── THE DATA ──
(** * coremltools: the torch op registry and the MIL no-op elimination pass

  A shallow embedding of
  - [coremltools/converters/mil/frontend/torch/torch_op_registry.py]
  - [coremltools/converters/mil/mil/passes/noop_elimination.py]
  and the properties of them that the specification states. *)

From Stdlib Require Import ZArith Lia List String Ascii Bool Sorting.Sorted.
From stdpp Require Import base option list strings gmap.

Local Open Scope string_scope.

(** ** Python [str] built-ins used by the sources *)

Module PyStr.

(** [s.startswith(p)] *)
Definition startswith (s p : string) : bool := String.prefix p s.

(** [s.endswith(suf)]: some tail of [s] is [suf]. *)
Fixpoint endswith (s suf : string) : bool :=
  if String.eqb s suf then true
  else match s with
       | EmptyString => false
       | String _ s' => endswith s' suf
       end.

(** A slice bound of [s[a:b]]: [None] is an omitted bound, a negative
    bound counts from the end, and bounds are clamped to [0 .. len]. *)
Definition bound (len : nat) (default : nat) (i : option Z) : nat :=
  match i with
  | None => default
  | Some z =>
      if (z <? 0)%Z then Z.to_nat (Z.max 0 (Z.of_nat len + z))
      else Nat.min (Z.to_nat z) len
  end.

(** [s[start:stop]] *)
Definition slice (s : string) (start stop : option Z) : string :=
  let len := String.length s in
  let a := bound len 0 start in
  let b := bound len len stop in
  String.substring a (b - a) s.

(** ['_' in s] *)
Fixpoint has_underscore (s : string) : bool :=
  match s with
  | EmptyString => false
  | String c s' => Ascii.eqb c "_"%char || has_underscore s'
  end.

(** [s.lower()] on a string of ASCII characters.  [str.lower] itself
    follows the Unicode case mapping: the functions that call it take it
    as the parameter [lower], and this one only serves to run them on
    ASCII names. *)
Definition lower_char (c : ascii) : ascii :=
  let n := nat_of_ascii c in
  if (65 <=? n)%nat && (n <=? 90)%nat then ascii_of_nat (n + 32) else c.

Fixpoint lower_ascii (s : string) : string :=
  match s with
  | EmptyString => EmptyString
  | String c s' => String (lower_char c) (lower_ascii s')
  end.

End PyStr.

(** ** [torch_op_registry.py] *)

Module TorchOpRegistry.
Import PyStr.

(** A Python callable: its [__name__] and a tag standing for its identity. *)
Record Callable := { __name__ : string; code : nat }.

#[global] Instance Callable_eq_dec : EqDecision Callable.
Proof. solve_decision. Defined.

(** The exceptions the module raises.  [Exception] and [ValueError] carry
    the name that the source interpolates in the message. *)
Inductive exn :=
| Exception (name : string)
| ValueError (name : string)
| AssertionError.

Record TorchOpsRegistry := { name_to_func_mapping : gmap string Callable }.

(** [TorchOpsRegistry.__init__] *)
Definition __init__ : TorchOpsRegistry := {| name_to_func_mapping := ∅ |}.

(** [TorchOpsRegistry.get_func] *)
Definition get_func (self : TorchOpsRegistry) (op_lookup : string) : option Callable :=
  let op_lookup :=
    if startswith op_lookup "__" && endswith op_lookup "__" then
      slice op_lookup (Some 2%Z) (Some (-2)%Z)
    else if endswith op_lookup "_" then
      slice op_lookup None (Some (-1)%Z)
    else op_lookup in
  name_to_func_mapping self !! op_lookup.

(** Methods mutate [self] and may raise: a state and error monad. *)
Definition M (A : Type) : Type := TorchOpsRegistry → (exn + A) * TorchOpsRegistry.

#[global] Instance M_ret : MRet M := λ A a self, (inr a, self).
#[global] Instance M_bind : MBind M := λ A B k m self,
  match m self with
  | (inr a, self') => k a self'
  | (inl e, self') => (inl e, self')
  end.
Definition raise {A} (e : exn) : M A := λ self, (inl e, self).
Definition get_self : M TorchOpsRegistry := λ self, (inr self, self).

(** [for x in l: body(x)] *)
Fixpoint for_in {A} (l : list A) (body : A → M unit) : M unit :=
  match l with
  | [] => mret tt
  | x :: l' => body x ;; for_in l' body
  end.

(** [TorchOpsRegistry.set_func_by_name] *)
Definition set_func_by_name (func : Callable) (name : string) : M unit :=
  λ self, (inr tt, {| name_to_func_mapping := <[name := func]> (name_to_func_mapping self) |}).

(** [all_f_names] as built at the start of [register_func]. *)
Definition all_f_names (func : Callable) (torch_alias : option (list string)) : list string :=
  let f_name := __name__ func in
  [f_name] ++ match torch_alias with
              | Some aliases => aliases
              | None => []
              end.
───
Take the lines from the top of the data through the one that contains "(** [s.startswith(p)] *)" and copy them exactly, leaving out every line after it.

(** * coremltools: the torch op registry and the MIL no-op elimination pass

  A shallow embedding of
  - [coremltools/converters/mil/frontend/torch/torch_op_registry.py]
  - [coremltools/converters/mil/mil/passes/noop_elimination.py]
  and the properties of them that the specification states. *)

From Stdlib Require Import ZArith Lia List String Ascii Bool Sorting.Sorted.
From stdpp Require Import base option list strings gmap.

Local Open Scope string_scope.

(** ** Python [str] built-ins used by the sources *)

Module PyStr.

(** [s.startswith(p)] *)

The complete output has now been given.